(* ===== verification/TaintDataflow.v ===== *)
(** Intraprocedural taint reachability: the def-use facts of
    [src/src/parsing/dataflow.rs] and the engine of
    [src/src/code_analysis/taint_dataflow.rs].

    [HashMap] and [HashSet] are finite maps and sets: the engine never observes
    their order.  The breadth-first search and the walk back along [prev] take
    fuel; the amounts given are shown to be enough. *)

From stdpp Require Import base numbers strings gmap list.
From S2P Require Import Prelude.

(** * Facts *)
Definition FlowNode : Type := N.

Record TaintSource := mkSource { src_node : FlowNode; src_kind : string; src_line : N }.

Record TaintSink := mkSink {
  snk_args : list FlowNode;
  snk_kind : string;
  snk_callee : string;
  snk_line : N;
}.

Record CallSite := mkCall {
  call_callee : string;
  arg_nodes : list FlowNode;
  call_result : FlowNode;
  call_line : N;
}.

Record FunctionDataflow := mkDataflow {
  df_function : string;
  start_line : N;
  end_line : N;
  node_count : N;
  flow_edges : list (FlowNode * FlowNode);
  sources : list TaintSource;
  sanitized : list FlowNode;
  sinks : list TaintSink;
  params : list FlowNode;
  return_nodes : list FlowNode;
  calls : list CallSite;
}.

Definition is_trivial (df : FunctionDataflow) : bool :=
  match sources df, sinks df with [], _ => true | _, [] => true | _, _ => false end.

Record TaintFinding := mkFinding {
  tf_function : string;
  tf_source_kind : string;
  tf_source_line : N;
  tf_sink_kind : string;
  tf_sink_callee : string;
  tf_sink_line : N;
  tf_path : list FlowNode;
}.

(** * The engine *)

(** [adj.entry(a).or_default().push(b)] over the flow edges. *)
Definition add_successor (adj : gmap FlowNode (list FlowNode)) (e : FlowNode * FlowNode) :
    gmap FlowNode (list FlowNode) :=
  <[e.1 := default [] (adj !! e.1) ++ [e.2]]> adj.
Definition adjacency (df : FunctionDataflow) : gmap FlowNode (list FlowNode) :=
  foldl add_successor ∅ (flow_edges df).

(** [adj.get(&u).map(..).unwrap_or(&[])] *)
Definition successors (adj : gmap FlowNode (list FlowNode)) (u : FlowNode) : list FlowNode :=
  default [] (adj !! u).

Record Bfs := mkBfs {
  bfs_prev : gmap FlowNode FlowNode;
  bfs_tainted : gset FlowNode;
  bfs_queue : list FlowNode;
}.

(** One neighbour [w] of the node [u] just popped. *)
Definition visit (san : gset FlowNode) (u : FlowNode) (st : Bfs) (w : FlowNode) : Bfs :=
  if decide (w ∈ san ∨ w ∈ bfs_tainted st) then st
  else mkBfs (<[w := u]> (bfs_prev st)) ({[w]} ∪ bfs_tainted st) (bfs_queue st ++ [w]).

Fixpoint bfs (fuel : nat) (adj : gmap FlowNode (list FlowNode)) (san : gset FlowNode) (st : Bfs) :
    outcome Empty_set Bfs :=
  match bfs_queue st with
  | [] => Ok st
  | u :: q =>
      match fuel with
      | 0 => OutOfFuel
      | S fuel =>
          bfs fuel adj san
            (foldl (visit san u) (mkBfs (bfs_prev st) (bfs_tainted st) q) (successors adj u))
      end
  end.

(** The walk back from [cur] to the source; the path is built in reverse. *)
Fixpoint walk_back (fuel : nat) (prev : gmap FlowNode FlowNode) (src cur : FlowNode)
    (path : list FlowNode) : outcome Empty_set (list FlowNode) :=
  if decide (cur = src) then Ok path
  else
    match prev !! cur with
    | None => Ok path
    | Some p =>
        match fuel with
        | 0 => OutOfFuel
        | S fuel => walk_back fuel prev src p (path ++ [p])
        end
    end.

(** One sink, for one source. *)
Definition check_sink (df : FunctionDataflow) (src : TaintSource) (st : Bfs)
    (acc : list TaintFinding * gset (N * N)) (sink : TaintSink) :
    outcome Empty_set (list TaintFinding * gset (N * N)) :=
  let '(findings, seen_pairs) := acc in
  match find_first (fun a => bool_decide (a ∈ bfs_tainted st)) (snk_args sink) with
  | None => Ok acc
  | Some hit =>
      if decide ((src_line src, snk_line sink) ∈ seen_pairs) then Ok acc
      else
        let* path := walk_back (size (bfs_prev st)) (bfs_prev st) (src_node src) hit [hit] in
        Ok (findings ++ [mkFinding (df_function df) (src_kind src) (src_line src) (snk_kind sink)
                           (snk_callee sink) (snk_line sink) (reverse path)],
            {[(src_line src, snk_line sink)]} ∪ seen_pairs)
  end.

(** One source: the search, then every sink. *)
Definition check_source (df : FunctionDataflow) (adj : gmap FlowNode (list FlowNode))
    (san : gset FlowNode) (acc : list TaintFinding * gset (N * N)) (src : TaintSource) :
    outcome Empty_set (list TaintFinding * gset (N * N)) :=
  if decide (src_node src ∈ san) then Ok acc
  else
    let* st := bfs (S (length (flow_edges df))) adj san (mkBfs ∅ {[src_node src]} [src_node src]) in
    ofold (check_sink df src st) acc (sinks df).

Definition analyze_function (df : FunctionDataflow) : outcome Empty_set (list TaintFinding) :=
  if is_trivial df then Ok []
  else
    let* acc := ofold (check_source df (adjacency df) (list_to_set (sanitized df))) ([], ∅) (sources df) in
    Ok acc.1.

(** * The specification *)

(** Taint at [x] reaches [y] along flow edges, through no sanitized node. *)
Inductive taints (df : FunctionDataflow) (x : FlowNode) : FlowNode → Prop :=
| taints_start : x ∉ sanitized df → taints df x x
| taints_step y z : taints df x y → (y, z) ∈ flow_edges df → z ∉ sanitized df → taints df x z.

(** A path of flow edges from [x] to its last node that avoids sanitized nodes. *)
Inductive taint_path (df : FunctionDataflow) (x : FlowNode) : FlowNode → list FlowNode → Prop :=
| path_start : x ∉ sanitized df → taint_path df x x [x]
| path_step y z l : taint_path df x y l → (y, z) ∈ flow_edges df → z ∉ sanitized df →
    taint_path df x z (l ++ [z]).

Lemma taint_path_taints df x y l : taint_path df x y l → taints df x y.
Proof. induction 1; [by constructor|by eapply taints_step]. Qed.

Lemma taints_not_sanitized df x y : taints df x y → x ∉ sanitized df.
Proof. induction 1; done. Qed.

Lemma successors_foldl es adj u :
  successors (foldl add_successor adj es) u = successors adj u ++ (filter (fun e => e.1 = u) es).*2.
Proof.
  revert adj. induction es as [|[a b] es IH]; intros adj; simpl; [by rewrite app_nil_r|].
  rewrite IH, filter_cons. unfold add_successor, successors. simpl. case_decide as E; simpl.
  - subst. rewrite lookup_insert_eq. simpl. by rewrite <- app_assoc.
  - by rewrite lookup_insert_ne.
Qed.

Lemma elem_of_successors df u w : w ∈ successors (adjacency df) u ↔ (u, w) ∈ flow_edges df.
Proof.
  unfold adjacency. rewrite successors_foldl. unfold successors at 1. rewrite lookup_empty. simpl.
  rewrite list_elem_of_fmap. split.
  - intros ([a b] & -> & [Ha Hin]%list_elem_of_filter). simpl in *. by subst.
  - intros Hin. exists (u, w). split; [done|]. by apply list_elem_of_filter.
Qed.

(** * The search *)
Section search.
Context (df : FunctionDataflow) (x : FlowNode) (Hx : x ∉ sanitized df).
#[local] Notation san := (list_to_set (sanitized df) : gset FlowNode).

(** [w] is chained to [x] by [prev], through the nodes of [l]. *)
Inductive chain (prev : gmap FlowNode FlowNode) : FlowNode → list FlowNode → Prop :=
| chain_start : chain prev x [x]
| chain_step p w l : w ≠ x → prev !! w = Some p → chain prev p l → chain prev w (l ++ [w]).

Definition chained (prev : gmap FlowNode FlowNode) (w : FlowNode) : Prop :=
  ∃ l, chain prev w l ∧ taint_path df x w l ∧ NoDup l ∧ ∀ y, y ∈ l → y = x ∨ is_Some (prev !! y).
==
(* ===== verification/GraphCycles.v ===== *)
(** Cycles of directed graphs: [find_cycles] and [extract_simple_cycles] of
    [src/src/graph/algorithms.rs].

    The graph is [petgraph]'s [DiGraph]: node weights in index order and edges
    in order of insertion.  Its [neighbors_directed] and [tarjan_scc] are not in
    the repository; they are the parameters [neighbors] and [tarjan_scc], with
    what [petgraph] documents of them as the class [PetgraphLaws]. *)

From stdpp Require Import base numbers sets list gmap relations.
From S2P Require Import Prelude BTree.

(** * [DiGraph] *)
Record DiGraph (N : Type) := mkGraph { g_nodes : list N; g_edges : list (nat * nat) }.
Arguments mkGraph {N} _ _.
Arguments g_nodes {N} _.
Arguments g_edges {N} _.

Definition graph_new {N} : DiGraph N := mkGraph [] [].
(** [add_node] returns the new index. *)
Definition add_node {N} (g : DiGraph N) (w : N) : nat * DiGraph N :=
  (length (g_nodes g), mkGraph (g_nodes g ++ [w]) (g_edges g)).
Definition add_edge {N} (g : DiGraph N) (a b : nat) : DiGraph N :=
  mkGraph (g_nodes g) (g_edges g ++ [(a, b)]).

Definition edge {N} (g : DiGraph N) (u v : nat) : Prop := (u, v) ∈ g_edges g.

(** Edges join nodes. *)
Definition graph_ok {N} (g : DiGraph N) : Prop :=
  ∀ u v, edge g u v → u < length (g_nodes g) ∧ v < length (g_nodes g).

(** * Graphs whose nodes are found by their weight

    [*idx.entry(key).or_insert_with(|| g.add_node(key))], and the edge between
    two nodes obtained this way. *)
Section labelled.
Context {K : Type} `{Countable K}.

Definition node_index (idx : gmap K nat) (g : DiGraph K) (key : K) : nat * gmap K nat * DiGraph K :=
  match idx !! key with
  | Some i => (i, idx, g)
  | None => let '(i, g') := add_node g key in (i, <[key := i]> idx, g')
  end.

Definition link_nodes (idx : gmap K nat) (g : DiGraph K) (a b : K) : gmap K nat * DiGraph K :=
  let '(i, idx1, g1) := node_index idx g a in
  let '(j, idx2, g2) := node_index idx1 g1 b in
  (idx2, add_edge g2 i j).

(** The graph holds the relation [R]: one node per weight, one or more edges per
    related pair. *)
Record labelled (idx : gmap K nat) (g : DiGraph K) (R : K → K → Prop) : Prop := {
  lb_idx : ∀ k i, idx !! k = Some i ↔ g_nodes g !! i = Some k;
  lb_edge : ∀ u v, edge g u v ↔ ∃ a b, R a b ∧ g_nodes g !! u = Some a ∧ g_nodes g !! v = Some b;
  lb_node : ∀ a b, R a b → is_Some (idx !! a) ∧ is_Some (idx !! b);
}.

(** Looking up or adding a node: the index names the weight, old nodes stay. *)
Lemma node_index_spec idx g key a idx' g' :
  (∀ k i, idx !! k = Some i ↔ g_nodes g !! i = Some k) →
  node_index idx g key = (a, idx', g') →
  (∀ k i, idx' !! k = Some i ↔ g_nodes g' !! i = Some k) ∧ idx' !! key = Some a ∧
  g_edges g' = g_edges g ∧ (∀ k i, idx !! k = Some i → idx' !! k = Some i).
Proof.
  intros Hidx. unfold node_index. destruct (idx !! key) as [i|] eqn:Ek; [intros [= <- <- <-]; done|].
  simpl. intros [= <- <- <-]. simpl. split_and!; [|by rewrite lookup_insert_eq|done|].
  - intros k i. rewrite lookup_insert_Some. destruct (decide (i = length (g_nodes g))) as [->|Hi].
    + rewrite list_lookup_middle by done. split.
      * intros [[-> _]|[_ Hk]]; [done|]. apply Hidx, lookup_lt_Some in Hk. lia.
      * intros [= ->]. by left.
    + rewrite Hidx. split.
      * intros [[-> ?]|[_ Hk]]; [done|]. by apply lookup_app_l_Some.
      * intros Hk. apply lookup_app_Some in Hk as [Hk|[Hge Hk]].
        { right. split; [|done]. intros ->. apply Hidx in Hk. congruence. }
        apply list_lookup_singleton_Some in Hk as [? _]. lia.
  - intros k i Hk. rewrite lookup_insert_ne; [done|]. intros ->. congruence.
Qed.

Task statement: Give back, word for word, only the lines above from the line holding "(* ===== verification/TaintDataflow.v" to the line holding "(** * Facts *)", both included.

Answer to this exercise:
(* ===== verification/TaintDataflow.v ===== *)
(** Intraprocedural taint reachability: the def-use facts of
    [src/src/parsing/dataflow.rs] and the engine of
    [src/src/code_analysis/taint_dataflow.rs].

    [HashMap] and [HashSet] are finite maps and sets: the engine never observes
    their order.  The breadth-first search and the walk back along [prev] take
    fuel; the amounts given are shown to be enough. *)

From stdpp Require Import base numbers strings gmap list.
From S2P Require Import Prelude.

(** * Facts *)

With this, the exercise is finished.